A Tale Of Two Amys
This is the story of two Amys. There’s the Amy in America - the savvy woman about town, who jumps in a van and drives from home to school and gig to gig, with a working knowledge of dozens of major cities in North America. Friends and acquaintances with all kinds of people from artists and lawyers in Manhattan to singer/songwriters in L.A. and Nashville to schoolteachers in Alaska. Hell, related to at least a couple hundred Italian Americans in the NY/PA/DC area alone. And several dozen North Carolinians, thanks to a previous marriage. This Amy knows the exit number for every Starbucks on or near I-95, and the names and sauce configurations of barbq places all over the south. The call letters of radio stations from Maine to Santa Cruz and the approximate location or projected opening date of every Trader Joe’s east of the Mississippi.
Then there’s the Amy in France. This Amy walks around in a state of amazement and befuddlement. Suffers several small humiliations daily as she fumbles with a language familiar only from high school and French films. This Amy knows no one, except Eric, her French-speaking English boyfriend, some estate agent friends and the banker who okayed the mortgage. And a sympathetic shopkeeper here and there, but not by name.
One day her main achievement was telling a man on the other end of the telephone (the first and only time it has ever rung, because who’s going to call?) that he had the wrong number. A major accomplishment at Christmas was buying Eric a pair of pajamas in a village shop, in the right size, and somehow counting out the correct amount of money. Funny how making an attempt at even a small joke and getting a smile in return (even if it is possibly one of bemused tolerance) can seem like a huge victory.
After years of endless driving, she has yet to get behind the wheel in France. The cars around here are all manual transmission and it’s one more thing to learn but has become a priority as walking will only get you so far in the country.

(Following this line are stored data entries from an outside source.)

(* ===== verification/SniffQuic.v ===== *)
(** * Sniffing QUIC

    Models [component/sniffer/quic_sniffer.go] and the buffers of [common/pool/alloc.go]: the
    sender that is put before the relay of a UDP flow, removes the protection of Initial
    packets, collects the CRYPTO stream and reads the ClientHello from it.  A panic of the
    code is [Panic].  The methods are sequential here: the lock of the code makes each
    section that touches the state atomic, and [close] between two datagrams is a step of
    its own.  Cryptography, variable-length integers and the reader [buf.Buffer] are of
    other modules: [QuicLib]. *)

From Stdlib Require Import String.
From S2P Require Import Prelude Names SniffTls SniffBitmap.
#[local] Open Scope list_scope.
#[local] Open Scope Z_scope.
#[local] Open Scope sniff_scope.

Definition bytes_of (s : string) : list Z := map (fun c => Z.of_nat (nat_of_ascii c)) (String.list_ascii_of_string s).

(** ** What is used of other modules *)

Record QuicLib := mkQuicLib {
  (** [buf.Buffer]: the bytes not read yet *)
  ReadByte : list Z -> option (Z * list Z);
  ReadBytes : Z -> list Z -> option (list Z * list Z);
  (** [quicvarint.Read] *)
  varint_Read : list Z -> option (Z * list Z);
  (** whether a [buf.NewPacket] of which this much is used can be extended by this much;
      [Extend] panics otherwise *)
  Extend_ok : Z -> Z -> bool;
  (** HKDF with SHA-256, an AES block, AES-GCM *)
  hkdf_Extract : list Z -> list Z -> list Z;
  hkdf_Expand : list Z -> list Z -> Z -> option (list Z);
  aes_Encrypt : list Z -> list Z -> list Z;
  gcm_Open : list Z -> list Z -> list Z -> list Z -> option (list Z)
}.

(** What the code relies on.  [packet_size] is the capacity of a packet buffer. *)
Record QuicLibLaws (L : QuicLib) (packet_size : Z) : Prop := {
  ReadByte_nil : ReadByte L [] = None;
  ReadByte_cons x l : ReadByte L (x :: l) = Some (x, l);
  ReadBytes_spec n l : 0 <= n -> ReadBytes L n l = if n <=? zlen l then Some (ztake n l, zdrop n l) else None;
  varint_spec l v r : varint_Read L l = Some (v, r) -> 0 <= v < 2 ^ 62 /\ exists p, p <> [] /\ l = p ++ r;
  Extend_fits used n : 0 <= used -> 0 <= n -> used + n <= packet_size -> Extend_ok L used n = true;
  hkdf_Expand_ok secret info n : 0 <= n <= 255 * 32 -> exists out, hkdf_Expand L secret info n = Some out /\ zlen out = n /\ Forall is_byte out;
  aes_block key b : zlen key = 16 -> zlen b = 16 -> zlen (aes_Encrypt L key b) = 16 /\ Forall is_byte (aes_Encrypt L key b);
  gcm_bytes key iv c a p : gcm_Open L key iv c a = Some p -> Forall is_byte p
}.

(** ** Pooled buffers *)

(** @go common/pool/alloc.go:142-144 msb *)
Definition pool_msb (size : Z) : Z := u16 (bits_Len (u32 size) - 1).
(** The capacity of what [Get] returns for a size from 1 on.
    @go common/pool/alloc.go:51-62 defaultAllocator.Get *)
Definition pool_cap (size : Z) : Z :=
  if 65536 <? size then size
  else
    let index := if 64 <? size then (let index := pool_msb size in (if negb (size =? Z.shiftl 1 index) then u16 (index + 1) else index) - 6) else 0 in
    Z.shiftl 1 (index + 6).

(** ** Parameters of the versions *)

(** @go component/sniffer/quic_sniffer.go:61-67 quicStructure *)
Record quicStructure := mkStructure { ver : Z; typeInitial : Z; typeRetry : Z; initialSalt : list Z; labelPrefix : string }.
(** @go component/sniffer/quic_sniffer.go:70-76 quicDraft29 *)
Definition quicDraft29 : quicStructure := {|
  ver := 4278190109; typeInitial := 0; typeRetry := 3;
  initialSalt := [175; 191; 236; 40; 153; 147; 210; 76; 158; 151; 134; 241; 156; 97; 17; 224; 67; 144; 168; 153];
  labelPrefix := "quic" |}.
(** @go component/sniffer/quic_sniffer.go:77-83 quicV1 *)
Definition quicV1 : quicStructure := {|
  ver := 1; typeInitial := 0; typeRetry := 3;
  initialSalt := [56; 118; 44; 247; 245; 89; 52; 179; 77; 23; 154; 230; 164; 200; 12; 173; 204; 187; 127; 10];
  labelPrefix := "quic" |}.
(** @go component/sniffer/quic_sniffer.go:84-90 quicV2 *)
Definition quicV2 : quicStructure := {|
  ver := 1798521807; typeInitial := 1; typeRetry := 0;
  initialSalt := [13; 237; 227; 222; 247; 0; 166; 219; 129; 147; 129; 190; 110; 38; 157; 203; 249; 189; 46; 217];
  labelPrefix := "quicv2" |}.
Definition listQUICVersions : list quicStructure := [quicDraft29; quicV1; quicV2].

Definition maxCryptoStreamOffset : Z := 64 * Z.shiftl 1 10.
Definition framePadding : Z := 0.
Definition framePing : Z := 1.
Definition frameAck : Z := 2.
Definition frameAckWithECN : Z := 3.
Definition frameCrypto : Z := 6.
Definition frameConnectionClose : Z := 28.

(** @go component/sniffer/quic_sniffer.go:95-99 quicLabels *)
Record quicLabels := mkLabels { lb_hp : list Z; lb_key : list Z; lb_iv : list Z }.
(** @go component/sniffer/quic_sniffer.go:101-105 quicInitialKey *)
Record quicInitialKey := mkKey { destConnID : list Z; labels : quicLabels; largestPacketNumber : Z }.

(** The state of a sender.  [buffer] is the array under the slice, as long as its
    capacity, and [buffer_len] the length of the slice.
    @go component/sniffer/quic_sniffer.go:146-162 quicPacketSender *)
Record quicPacketSender := mkSender {
  structure : option quicStructure;
  initialKeys : list quicInitialKey;
  buffer : list Z; buffer_len : Z;
  receivedCryptoData : bitmap;
  contiguousCryptoEnd : Z;
  result : string;
  closed : bool
}.
(** @go component/sniffer/quic_sniffer.go:136-142 QUICSniffer.WrapperSender *)
Definition WrapperSender : quicPacketSender := mkSender None [] [] 0 [] 0 "" false.

Definition set_structure (s : quicStructure) (q : quicPacketSender) : quicPacketSender :=
  mkSender (Some s) (initialKeys q) (buffer q) (buffer_len q) (receivedCryptoData q) (contiguousCryptoEnd q) (result q) (closed q).
Definition set_keys (k : list quicInitialKey) (q : quicPacketSender) : quicPacketSender :=
  mkSender (structure q) k (buffer q) (buffer_len q) (receivedCryptoData q) (contiguousCryptoEnd q) (result q) (closed q).
Definition set_crypto (b : list Z) (n : Z) (r : bitmap) (c : Z) (q : quicPacketSender) : quicPacketSender :=
  mkSender (structure q) (initialKeys q) b n r c (result q) (closed q).
Definition set_result (d : string) (q : quicPacketSender) : quicPacketSender :=
  mkSender (structure q) (initialKeys q) (buffer q) (buffer_len q) (receivedCryptoData q) (contiguousCryptoEnd q) d (closed q).

(** @go component/sniffer/quic_sniffer.go:205-218 quicPacketSender.close *)
Definition q_close (q : quicPacketSender) : quicPacketSender :=
  if closed q then q else mkSender (structure q) (initialKeys q) [] 0 [] 0 (result q) true.

(** Steps on the sender that can fail or panic; what they changed before stays. *)
Definition QM (A : Type) : Type := quicPacketSender -> quicPacketSender * Verdict A.
Definition q_bind {A B} (x : QM A) (f : A -> QM B) : QM B :=
  fun q => match x q with
           | (q, Found a) => f a q
           | (q, Need n) => (q, Need n)
           | (q, Fails e) => (q, Fails e)
           | (q, Panic) => (q, Panic)
           end.
Definition lift {A} (v : Verdict A) : QM A := fun q => (q, v).
Definition q_ret {A} (a : A) : QM A := lift (Found a).
Definition q_fail {A} (e : SniffErr) : QM A := lift (Fails e).
Definition q_modify (f : quicPacketSender -> quicPacketSender) : QM unit := fun q => (f q, Found tt).
Definition q_get {A} (f : quicPacketSender -> A) : QM A := fun q => (q, Found (f q)).
Declare Scope quic_scope.
Delimit Scope quic_scope with quic.
Notation "x ← y ; z" := (q_bind y (fun x => z)) (at level 20, y at level 100, z at level 200, only parsing) : quic_scope.
Notation "y ;; z" := (q_bind y (fun _ => z)) (at level 100, z at level 200, only parsing) : quic_scope.

(** ** The CRYPTO stream *)

(** [copy(dst[offset:], data)] *)
Definition copy_at (dst : list Z) (offset : Z) (data : list Z) : list Z :=
  ztake offset dst ++ ztake (zlen dst - offset) data ++ zdrop (offset + zlen data) dst.

(** [dirty] gives what the memory of a buffer of a capacity holds when the pool hands it out.
    @go component/sniffer/quic_sniffer.go:589-623 quicPacketSender.addCryptoData *)
Definition addCryptoData (dirty : Z -> list Z) (offset : Z) (data : list Z) : QM unit :=
  fun q =>
  if zlen data =? 0 then (q, Found tt)
  else if (maxCryptoStreamOffset <? offset) || (maxCryptoStreamOffset - offset <? zlen data) then (q, Fails ErrShortBuffer)
  else
    let end_ := offset + zlen data in
    if closed q then (q, Found tt)
    else
      let '(b, n) :=
        if zlen (buffer q) <? end_ then
          let c := pool_cap end_ in
          (copy_at (ztake c (dirty c ++ repeat 0 (Z.to_nat c))) 0 (ztake (buffer_len q) (buffer q)), end_)
        else (buffer q, if buffer_len q <? end_ then end_ else buffer_len q) in
      let b := copy_at b offset data in
      match setRange (receivedCryptoData q) offset end_ with
      | None => (q, Panic)
      | Some r =>
          if (offset <=? contiguousCryptoEnd q) && (contiguousCryptoEnd q <? end_) then
            match firstUnset r (contiguousCryptoEnd q) n with
            | None => (q, Panic)
            | Some c => (set_crypto b n r c q, Found tt)
            end
          else (set_crypto b n r (contiguousCryptoEnd q) q, Found tt)
      end.

(** @go component/sniffer/quic_sniffer.go:625-661 quicPacketSender.tryAssemble *)
Definition tryAssemble (q : quicPacketSender) : Verdict string :=
  if closed q then Found ""%string
  else if contiguousCryptoEnd q =? 0 then Found ""%string
  else
    (if tlsHandshakeHeaderLen <=? contiguousCryptoEnd q then
       b ← slice_of (buffer q) 0 tlsHandshakeHeaderLen;
       helloSize ← clientHelloSize b;
       if maxCryptoStreamOffset <? helloSize then Fails ErrShortBuffer else Found tt
     else Found tt);;
    data ← slice_of (buffer q) 0 (contiguousCryptoEnd q);
    match ReadClientHello data with
    | Need n => if maxCryptoStreamOffset <? n then Fails ErrShortBuffer else Found ""%string
    | v => v
    end.

(** ** Packet numbers *)

(** Within the values of packet numbers nothing overflows an [int64].
    @go component/sniffer/quic_sniffer.go:479-492 decodeQUICPacketNumber *)
Definition decodeQUICPacketNumber (length largest truncated : Z) : Z :=
  let expected := largest + 1 in
  let window := Z.shiftl 1 (length * 8) in
  let halfWindow := Z.quot window 2 in
  let mask := window - 1 in
  let candidate := Z.lor (Z.land expected (Z.lnot mask)) truncated in
  if (candidate <=? expected - halfWindow) && (candidate <? Z.shiftl 1 62 - window) then candidate + window
  else if (expected + halfWindow <? candidate) && (window <=? candidate) then candidate - window
  else candidate.

Section Packets.
Context (L : QuicLib) (dirty : Z -> list Z).

(** ** Keys *)

(** @go component/sniffer/quic_sniffer.go:703-717 hkdfExpandLabel *)
Definition hkdfExpandLabel (secret : list Z) (label : string) (length : Z) : Verdict (list Z) :=
  let b := [Z.shiftr (u16 length) 8; u8 length; u8 (6 + zlen (bytes_of label))] ++ bytes_of "tls13 " ++ bytes_of label ++ [0] in
  match hkdf_Expand L secret b length with
  | Some out => if zlen out =? length then Found out else Panic
  | None => Panic
  end.
(** @go component/sniffer/quic_sniffer.go:690-701 expandLabels *)
Definition expandLabels (destConnID : list Z) (s : quicStructure) : Verdict quicLabels :=
  let initialSecret := hkdf_Extract L destConnID (initialSalt s) in
  secret ← hkdfExpandLabel initialSecret "client in" 32;
  let lp := labelPrefix s in
  hp ← hkdfExpandLabel secret (String.append lp " hp") 16;
  key ← hkdfExpandLabel secret (String.append lp " key") 16;
  iv ← hkdfExpandLabel secret (String.append lp " iv") 12;
  Found (mkLabels hp key iv).
(** @go component/sniffer/quic_sniffer.go:682-688 newQUICInitialKey *)
Definition newQUICInitialKey (destConnID : list Z) (s : quicStructure) : Verdict quicInitialKey :=
  l ← expandLabels destConnID s; Found (mkKey destConnID l (-1)).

Amy in America writes songs and plays and sings, even making a living at it some years. The Amy in France has a vague memory of how to do these things, but at the moment is more concerned with how to turn on the oven, why there are so many cows around but very little fresh milk and how in the world she’s ever going to try every kind of wine, meat and cheese in the store. US Amy is used to seeing a Walgreen’s on every other corner, but is flabbergasted at the density of stars and the utter darkness of the sky. Amy in America would think it was trite and corny to rave about the beauty of nature but Amy in France says, screw that, I’ve never seen anything so wonderful.